> Data:
(** X14.  One malformed item voids the whole answer: when an item of
    [data] is null, a boolean or a number, and the items before it are
    objects, the call fails with the text of the [TypeError], even when
    earlier items carried a [url]. *)
Theorem scalar_item_fails_the_call (env : Env) (s : Sys) (prompt : string)
    (reference_image : option string) (resolution : string) (response : Response)
    (body : list (string * PyVal)) (before after : list PyVal) (bad : PyVal) :
  api_keys (self s) <> [] ->
  reference_readable env reference_image = true ->
  (forall request, post env request = Return response) ->
  status response = 200%Z ->
  json response = Return (PDict body) ->
  dict_lookup body "data" = Some (PList (before ++ bad :: after)) ->
  forallb is_dict before = true ->
  is_scalar bad = true ->
  fst (generate_image env prompt reference_image resolution s)
  = Return (false, PStr ("API请求异常: " +:+ str_exc env TypeError)).
Proof.
  intros Hkeys Hread Hpost Hstatus Hjson Hdata Hbefore Hbad.
  destruct (generate_image_answer env s prompt reference_image resolution response
              Hkeys Hread Hpost) as (s2 & _ & ->).
  unfold try_except. rewrite (handle_response_200 env response _ s2 Hstatus Hjson).
  unfold mbind at 1. unfold lift at 1. cbn [py_in]. unfold dict_has. rewrite Hdata.
  cbn [negb]. unfold mbind at 1. unfold lift at 1. cbn [py_getitem]. rewrite Hdata.
  assert (truthy (PList (before ++ bad :: after)) = true) as -> by by destruct before.
  cbn [negb]. unfold mbind at 1. unfold lift at 1. cbn [py_iter].
  unfold mbind at 1.
  destruct (collect_scalar_raises env before after bad Hbefore Hbad [] s2) as (s' & ->).
  reflexivity.
Qed.

Lemma scalar_item_witness :
  fst (generate_image
         (example_env (Return (mkResponse 200 (Return "")
            (Return (PDict [("data", PList [PDict [("url", PStr "http://x/y.png")];
                                            PNone])])))))
         "a selfie" None "1K" (fresh (__init__ ["key"] "" "endpoint")))
  = Return (false, PStr "API请求异常: ").
Proof.
  assert (api_keys (self (fresh (__init__ ["key"] "" "endpoint"))) <> [])
    as Hkeys by discriminate.
  exact (scalar_item_fails_the_call
           (example_env (Return (mkResponse 200 (Return "")
              (Return (PDict [("data", PList [PDict [("url", PStr "http://x/y.png")];
                                              PNone])])))))
           (fresh (__init__ ["key"] "" "endpoint")) "a selfie" None "1K"
           (mkResponse 200 (Return "")
              (Return (PDict [("data", PList [PDict [("url", PStr "http://x/y.png")];
                                              PNone])])))
           [("data", PList [PDict [("url", PStr "http://x/y.png")]; PNone])]
           [PDict [("url", PStr "http://x/y.png")]] [] PNone
           Hkeys eq_refl (fun _ => eq_refl) eq_refl eq_refl eq_refl eq_refl eq_refl).
Defined.

(** X15.  A 200 answer without images: when the JSON object has no
    [data], or a [data] that is false, null, zero or empty, the call fails
    with ["API返回格式错误"]; when [data] is a non-empty list of objects
    none of which has a [url] or a [b64_json], it fails with
    ["未生成图像"]. *)
Theorem answers_without_images (env : Env) (s : Sys) (prompt : string)
    (reference_image : option string) (resolution : string) (response : Response)
    (body : list (string * PyVal)) :
  api_keys (self s) <> [] ->
  reference_readable env reference_image = true ->
  (forall request, post env request = Return response) ->
  status response = 200%Z ->
  json response = Return (PDict body) ->
  let result := fst (generate_image env prompt reference_image resolution s) in
  (dict_lookup body "data" = None -> result = Return (false, PStr "API返回格式错误")) /\
  (forall v, dict_lookup body "data" = Some v -> truthy v = false ->
             result = Return (false, PStr "API返回格式错误")) /\
  (forall first rest,
      dict_lookup body "data" = Some (PList (first :: rest)) ->
      forallb no_locator (first :: rest) = true ->
      result = Return (false, PStr "未生成图像")).
Proof.
  intros Hkeys Hread Hpost Hstatus Hjson result. subst result.
  destruct (generate_image_answer env s prompt reference_image resolution response
              Hkeys Hread Hpost) as (s2 & _ & ->).
  unfold try_except. rewrite (handle_response_200 env response _ s2 Hstatus Hjson).
  unfold mbind at 1. unfold lift at 1. cbn [py_in]. unfold dict_has.
  split; [|split].
  - by intros ->.
  - intros v Hd Hv. rewrite Hd. cbn [negb]. unfold mbind, lift.
    cbn [py_getitem]. by rewrite Hd, Hv.
  - intros first rest Hd Hnone. rewrite Hd. cbn [negb]. unfold mbind, lift.
    cbn [py_getitem]. rewrite Hd. cbn [truthy negb py_iter].
    by rewrite (collect_no_locator env _ Hnone).
Qed.

Lemma answers_without_images_witness :
  fst (generate_image
         (example_env (Return (mkResponse 200 (Return "")
            (Return (PDict [("data", PList [PDict [("revised_prompt", PStr "p")]])])))))
         "a selfie" None "1K" (fresh (__init__ ["key"] "" "endpoint")))
  = Return (false, PStr "未生成图像").
Proof.
  assert (api_keys (self (fresh (__init__ ["key"] "" "endpoint"))) <> [])
    as Hkeys by discriminate.
  refine (proj2 (proj2 (answers_without_images
           (example_env (Return (mkResponse 200 (Return "")
              (Return (PDict [("data", PList [PDict [("revised_prompt", PStr "p")]])])))))
           (fresh (__init__ ["key"] "" "endpoint")) "a selfie" None "1K"
           (mkResponse 200 (Return "")
              (Return (PDict [("data", PList [PDict [("revised_prompt", PStr "p")]])])))
           [("data", PList [PDict [("revised_prompt", PStr "p")]])]
           Hkeys eq_refl (fun _ => eq_refl) eq_refl eq_refl)) _ _ eq_refl eq_refl).
Defined.




End api_client_effects_spec.

(** ** main.py *)

Module main_spec.
Import api_client main.

Lemma or_unknown_truthy (o : PyObj) : obj_truthy (or_unknown o) = true.
Proof. unfold or_unknown. by destruct (obj_truthy o) eqn:E. Qed.

Lemma sender_id_truthy (sender : PyObj) : obj_truthy (sender_id sender) = true.
Proof.
  unfold sender_id. repeat destruct (hasattr _ _); auto using or_unknown_truthy.
Qed.

(** X18.  [_get_user_id] never comes back empty-handed: whatever the event
    looks like, the identifier it returns is truthy (never [None], never
    the empty string), ["unknown"] standing in for a missing or empty one.
    An event with a [user_id] attribute is identified by it alone: when
    that attribute is empty the result is ["unknown"] and the sender is not
    looked at. *)
Theorem user_id_is_never_empty (event : PyObj) :
  obj_truthy (_get_user_id event) = true /\
  (hasattr event "user_id" = true ->
   _get_user_id event
   = if obj_truthy (getattr event "user_id") then getattr event "user_id"
     else Val (PStr "unknown")) /\
  (hasattr event "user_id" = false -> hasattr event "sender" = false ->
   hasattr event "message_obj" = false ->
   _get_user_id event = Val (PStr "unknown")).
Proof.
  split; [|split].
  - unfold _get_user_id.
    repeat match goal with
           | |- context [if ?b then _ else _] => destruct b
           end; auto using or_unknown_truthy, sender_id_truthy.
  - intros H. unfold _get_user_id. by rewrite H.
  - intros H1 H2 H3. unfold _get_user_id. by rewrite H1, H2, H3.
Qed.

Lemma first_existing_spec (env : Env) (paths : Paths) (dir : option string)
    (images : list PyVal) :
  match first_existing env paths dir images with
  | Some p =>
      path_exists env p = true /\
      exists before after,
        candidates paths dir images = before ++ p :: after /\
        forallb (fun q => negb (path_exists env q)) before = true
  | None => forallb (fun q => negb (path_exists env q)) (candidates paths dir images) = true
  end.
Proof.
  induction images as [|v images IH]; [done|]. cbn [first_existing candidates].
  destruct v; cbn [truthy]; try exact IH;
    try (match goal with |- context [if ?b then _ else _] => destruct b end; exact IH).
  destruct (s =? "")%string eqn:Es; cbn [negb]; [exact IH|].
  destruct (path_exists env (check_path_of paths dir s)) eqn:Ep.
  - split; [exact Ep|]. by exists [], (candidates paths dir images).
  - destruct (first_existing env paths dir images) as [p|].
    + destruct IH as (Hp & before & after & -> & Hbefore). split; [exact Hp|].
      exists (check_path_of paths dir s :: before), after. split; [done|].
      cbn [forallb]. by rewrite Ep, Hbefore.
    + cbn [forallb]. by rewrite Ep, IH.
Qed.

(** X19.  The reference image that is used exists: whatever is configured
    under [persona_reference_image] (a path, a list, anything else), the
    image resolved for the request is the first of the configured non-empty
    paths (relative ones taken from the data directory) that is on disk, so
    [generate_image] is never handed a path that is missing; when none is
    on disk, or nothing usable is configured, no reference image is used. *)
Theorem reference_image_is_the_first_on_disk (env : Env) (paths : Paths)
    (plugin_data_dir : option string) (persona_reference_image : PyVal) :
  let looked_for :=
    candidates paths plugin_data_dir (configured_images persona_reference_image) in
  match resolve_reference_image env paths plugin_data_dir persona_reference_image with
  | Some p =>
      path_exists env p = true /\
      exists before after,
        looked_for = before ++ p :: after /\
        forallb (fun q => negb (path_exists env q)) before = true
  | None => forallb (fun q => negb (path_exists env q)) looked_for = true
  end.
Proof.
  intros looked_for. subst looked_for. unfold resolve_reference_image, configured_images.
  destruct persona_reference_image as [| | | |p|images|];
    try (destruct (truthy _); done).
  - cbn [truthy candidates]. destruct (p =? "")%string; cbn [negb]; [done|].
    destruct (path_exists env (check_path_of paths plugin_data_dir p)) eqn:Ep.
    + split; [exact Ep|]. by exists [], [].
    + cbn [forallb]. by rewrite Ep.
  - destruct images as [|v images]; [done|].
    change (truthy (PList (v :: images))) with true. cbv iota.
    apply first_existing_spec.
Qed.

End main_spec.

> Work order: Copy each line above that has the word "context".

> Answer to the exercise:
           | |- context [if ?b then _ else _] => destruct b
    try (match goal with |- context [if ?b then _ else _] => destruct b end; exact IH).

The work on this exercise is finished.